We might never be rewarded or acknowledged for what we are doing by having large families (sometimes not even by our own mothers!), but our reward waits for us in heaven! Other moms here have said it much better, but God must be so very pleased with each new life we welcome into this world - I would guess even more so with the parents who thought they may only have a couple and now have more because they were open to His plan and will. I think that most people are not trying to be mean when they see a large family - it's just so uncommon and they are surprised.

Just yesterday, the children and I went out for piano class and then a playdate. Usually when we go out in public, I am very concerned that everyone look clean and cute.....whatever....well, for some reason, everyone dressed themselves, ds did his own hair, etc. We ended up making a few extra stops at some stores. One was to dump a bunch of change into those machines that, for a fee, you can then get cash. Well, in the parking lot, 4 year old dd dropped the bag and change went everywhere. The change got gathered and we did make it to the check-out line for the cash, but I was looking at all the kids, now a little dirty from the parking lot and in "play" clothes with crazy hair, and the 2 year-old was coughing, and my tummy is now sticking out, and........thankfully, no one asked me a stupid question at that moment!!

Later, I was thinking that God is not just pleased when all the kids are in Sunday best acting like angels and you then get all those nice comments from the ladies after Mass. He's pleased in the crazy check-out moments as well. And that something that I need to work on is to worry more about what He thinks than what the world thinks. This is very difficult for me, even though we've wanted a large family from the beginning.

I've been good about just saying that this is God's plan for our family. This works well with Catholics and other Christians, especially, who usually think it is our lack of birth control use that is bringing us all these babies.

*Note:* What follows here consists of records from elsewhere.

(* ===== verification/Bitmap.v ===== *)
(** * Bitmaps: lib/ukbitops

    The bit scans of bitscan.h, the population count of bitcount.h and the
    operations on arrays of 64-bit words of bitmap.h.  An operation is [None] when
    it accesses a word outside the array or does what C leaves undefined: a scan of
    zero, a shift by a negative count or by 64 and more.  Sizes and positions are
    below 2^31, so the [int] arithmetic of the code does not overflow. *)

From stdpp Require Import base option list numbers.
From S2P Require Import Prelude.

(** ** Words *)

Definition UK_BITS_PER_LONG : Z := 64.
Definition ULONG_MAX : Z := 2 ^ 64 - 1.
(** [~x] and [x << n] on an unsigned long. *)
Definition lnot64 (x : Z) : Z := u64 (Z.lnot x).
Definition shl64 (x n : Z) : Z := u64 (Z.shiftl x n).
Definition shr64 (x n : Z) : option Z := if (0 <=? n) && (n <? 64) then Some (Z.shiftr x n) else None.

Definition UK_BITMAP_FIRST_WORD_MASK (start : Z) : Z := shl64 ULONG_MAX (start mod UK_BITS_PER_LONG).
Definition UK_BITMAP_LAST_WORD_MASK (n : Z) : option Z := shr64 ULONG_MAX (u32 (UK_BITS_PER_LONG - n)).
Definition UK_BITS_TO_LONGS (n : Z) : Z := (n + (UK_BITS_PER_LONG - 1)) / UK_BITS_PER_LONG.
Definition UK_BIT_MASK (nr : Z) : Z := shl64 1 (Z.land nr (UK_BITS_PER_LONG - 1)).
Definition UK_BIT_WORD (nr : Z) : Z := nr / UK_BITS_PER_LONG.

Fixpoint ctz (p : positive) : Z :=
  match p with xO p => 1 + ctz p | _ => 0 end.
Definition uk_ctzl (x : Z) : option Z := match x with Zpos p => Some (ctz p) | _ => None end.
Definition uk_clzl (x : Z) : option Z := match x with Zpos p => Some (63 - Z.log2 (Zpos p)) | _ => None end.
Definition uk_lssbl (x : Z) : option Z := uk_ctzl x.
Definition uk_mssbl (x : Z) : option Z := c ← uk_clzl x; Some (64 - 1 - c).

(** ** Arrays of words *)

Definition load (a : list Z) (i : Z) : option Z := if i <? 0 then None else a !! Z.to_nat i.
Definition store (a : list Z) (i v : Z) : option (list Z) :=
  _ ← load a i; Some (<[Z.to_nat i := v]> a).

(** The loop over whole words and the last, partial word, shared by the four
    forward scans; [f] is the identity or the complement. *)
Fixpoint scan_loop (f : Z -> Z) (addr : list Z) (size bit : Z) : option Z :=
  if UK_BITS_PER_LONG <=? size then
    match addr with
    | [] => None
    | w :: addr =>
        if f w =? 0 then scan_loop f addr (size - UK_BITS_PER_LONG) (bit + UK_BITS_PER_LONG)
        else l ← uk_lssbl (f w); Some (bit + l)
    end
  else if size =? 0 then Some bit
  else
    w ← load addr 0;
    m ← UK_BITMAP_LAST_WORD_MASK size;
    let mask := Z.land (f w) m in
    if mask =? 0 then Some (bit + size) else l ← uk_lssbl mask; Some (bit + l).

Definition scan_from (f : Z -> Z) (addr : list Z) (size offset : Z) : option Z :=
  if size <=? offset then Some size
  else
    let pos := offset / UK_BITS_PER_LONG in
    let offs := offset mod UK_BITS_PER_LONG in
    let bit := UK_BITS_PER_LONG * pos in
    let addr := drop (Z.to_nat pos) addr in
    if negb (offs =? 0) then
      w ← load addr 0;
      m ← UK_BITMAP_LAST_WORD_MASK offs;
      let mask := Z.land (f w) (lnot64 m) in
      if negb (mask =? 0) then l ← uk_lssbl mask; Some (bit + l)
      else if size - bit <=? UK_BITS_PER_LONG then Some size
      else scan_loop f (drop 1 addr) (size - (bit + UK_BITS_PER_LONG)) (bit + UK_BITS_PER_LONG)
    else scan_loop f addr (size - bit) bit.
(* ===== verification/FmapThreads.v ===== *)
(** * The descriptor map under concurrent threads

    Any number of threads call the functions of [Fmap]; their atomic accesses are
    interleaved arbitrarily.  The main result is linearizability: every execution
    can be explained by an order of the calls, each taking effect at one moment
    between its invocation and its return, that is a run of a finite map with
    locks.  In particular no assertion of fmap.h fails, an entry is handed out by
    at most one take, and an entry under [uk_fmap_critical_take] stays in place. *)

From stdpp Require Import base option list gmap sets numbers.
From S2P Require Import Prelude Bitmap Fmap.

(** ** Threads *)

Definition tid : Type := nat.
Inductive fm_op : Type :=
  | OLookup (i : Z)
  | OPut (p min : Z)
  | OTake (i : Z)
  | OCriticalTake (i : Z)
  | OCriticalPut (i p : Z)
  | OXchg (i p : Z).
(** The return value, and the previous entry in the case of [uk_fmap_xchg]. *)
Definition res : Type := Z * option Z.

Section threads.
Context (size : Z) (retries : nat).

Definition plain (p : prog Z) : prog res := z ← p; mret (z, None).
Definition code (o : fm_op) : prog res :=
  match o with
  | OLookup i => plain (uk_fmap_lookup size retries i)
  | OPut p min => plain (uk_fmap_put size retries p min)
  | OTake i => plain (uk_fmap_take size retries i)
  | OCriticalTake i => plain (uk_fmap_critical_take size retries i)
  | OCriticalPut i p => plain (uk_fmap_critical_put size i p)
  | OXchg i p => uk_fmap_xchg size retries i p
  end.

(** A thread between two calls or in one, with the indices it has taken by
    [uk_fmap_critical_take] and not put back. *)
Inductive thread : Type :=
  | Idle (locks : gset Z)
  | Busy (locks : gset Z) (o : fm_op) (p : prog res).

(** What callers have to respect: entries are not NULL, and a critical put
    follows a critical take. *)
Definition allowed (locks : gset Z) (o : fm_op) : Prop :=
  match o with
  | OPut p min => p <> 0
  | OXchg i p => p <> 0
  | OCriticalPut i p => p <> 0 /\ i ∈ locks
  | _ => True
  end.
Definition locks_after (locks : gset Z) (o : fm_op) (r : res) : gset Z :=
  match o with
  | OCriticalTake i => if r.1 =? 0 then locks else {[i]} ∪ locks
  | OCriticalPut i _ => locks ∖ {[i]}
  | _ => locks
  end.

Inductive label : Type :=
  | Inv (t : tid) (o : fm_op)
  | Lin (t : tid) (o : fm_op) (r : res)
  | Res (t : tid) (o : fm_op) (r : res).

(** The map and the threads; a step is a call, an access or a return. *)
Definition config : Type := uk_fmap * gmap tid thread.
Inductive step : config -> list label -> config -> Prop :=
  | step_call m T t locks o :
      T !! t = Some (Idle locks) -> allowed locks o ->
      step (m, T) [Inv t o] (m, <[t := Busy locks o (code o)]> T)
  | step_access m T t locks o a k z m' :
      T !! t = Some (Busy locks o (Act a k)) -> perform a m = Some (z, m') ->
      step (m, T) [] (m', <[t := Busy locks o (k z)]> T)
  | step_return m T t locks o r :
      T !! t = Some (Busy locks o (Ret r)) ->
      step (m, T) [Res t o r] (m, <[t := Idle (locks_after locks o r)]> T).
(** The executions from an empty map with idle threads, with their calls and returns. *)
Inductive exec (c0 : config) : list label -> config -> Prop :=
  | exec_start : exec c0 [] c0
  | exec_step h c l c' : exec c0 h c -> step c l c' -> exec c0 (h ++ l) c'.
(** [_fdtab_get]: the pointer, NULL if there is none, and its flags. *)
Definition fdtab_get (fd : Z) : MF (Z * Z) :=
  if fd <? 0 then mret (0, 0)
  else
    p ← fmap_critical_take fd;
    if p =? 0 then mret (0, 0)
    else
      let v := fdtab_decode p in
      file_acq v.1;;
      fmap_critical_put fd p;;
      mret v.
Definition uk_fdtab_get (fd : Z) : MF (option positive) :=
  '(p, _) ← fdtab_get fd;
  mret (if p =? 0 then None else Some (ptr_ofile p)).

Fixpoint cleanup_loop (all : bool) (i : Z) (n : nat) : MF unit :=
  match n with
  | O => mret tt
  | S n =>
      p ← fmap_lookup i;
      (if p =? 0 then mret tt
       else
         let '(v, f) := fdtab_decode p in
         if all || flag_set f UK_FDTAB_CLOEXEC then
           pp ← fmap_take i;
           UK_ASSERT (p =? pp);;
           file_rel v
         else mret tt);;
      cleanup_loop all (i + 1) n
  end.
Definition fdtab_cleanup (all : bool) : MF unit := cleanup_loop all 0 (Z.to_nat UK_FDTAB_SIZE).
Definition uk_fdtab_cloexec : MF unit := fdtab_cleanup false.
Definition term_posix_fdtab : MF unit := fdtab_cleanup true.

(** ** The system calls *)

Definition uk_sys_close (fd : Z) : MF Z :=
  p ← fmap_take fd;
  if p =? 0 then mret (- EBADF)
  else file_rel (fdtab_decode p).1;; mret 0.

Definition dup_flags (f flags : Z) : Z :=
  Z.lor (Z.land f (Z.lnot UK_FDTAB_CLOEXEC)) (if flags =? 0 then 0 else UK_FDTAB_CLOEXEC).
Definition uk_sys_dup3 (oldfd newfd flags : Z) : MF Z :=
  if oldfd =? newfd then mret (- EINVAL)
  else if (oldfd <? 0) || (UK_FDTAB_SIZE <=? oldfd) || (newfd <? 0) || (UK_FDTAB_SIZE <=? newfd) then mret (- EBADF)
  else if negb (Z.land flags (Z.lnot O_CLOEXEC) =? 0) then mret (- EINVAL)
  else
    '(p, f) ← fdtab_get oldfd;
    if p =? 0 then mret (- EBADF)
    else
      newent ← fdtab_encode p (dup_flags f flags);
      '(r, prevp) ← fmap_xchg newfd newent;
      UK_ASSERT (r =? 0);;
      (match prevp with None => mret tt | Some q => file_rel (fdtab_decode q).1 end);;
      mret newfd.
Definition uk_sys_dup2 (oldfd newfd : Z) : MF Z :=
  if oldfd =? newfd then
    p ← fmap_lookup oldfd; mret (if p =? 0 then - EBADF else newfd)
  else uk_sys_dup3 oldfd newfd 0.
Definition uk_sys_dup_min (oldfd min flags : Z) : MF Z :=
  if oldfd <? 0 then mret (- EBADF)
  else if negb (Z.land flags (Z.lnot O_CLOEXEC) =? 0) then mret (- EINVAL)
  else
    '(p, f) ← fdtab_get oldfd;
    if p =? 0 then mret (- EBADF)
    else
      newent ← fdtab_encode p (dup_flags f flags);
      fd ← fmap_put newent min;
      if UK_FDTAB_SIZE <=? fd then file_rel p;; mret (- ENFILE)
      else mret fd.
Definition uk_sys_dup (oldfd : Z) : MF Z := uk_sys_dup_min oldfd 0 0.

Anyways, I am so rambling! But, this is a great topic and a great reminder about God's abundant blessings - our children! And timely for me as I'll be soon spending the day with my college sorority sisters for our annual reunion - they don't know that we're expecting baby #6 - this should be fun!! I am going to come back and study all of your answers as I am sure to hear many 'how do you do it', 'are you done', and even 'why'!!

Bless you all!

Oh, one more thing...I am sure you are all much better at this......I want to be better at making positive comments to moms with lots of young ones when I see them in the stores or out and about, mostly when I am alone or with one or two of the kids. Sometimes, I just don't know what to say - how weird is that?!? I don't want to sound patronizing. At the moment, I am just thinking of trying to say something along the lines of 'you have a beautiful family'. ?????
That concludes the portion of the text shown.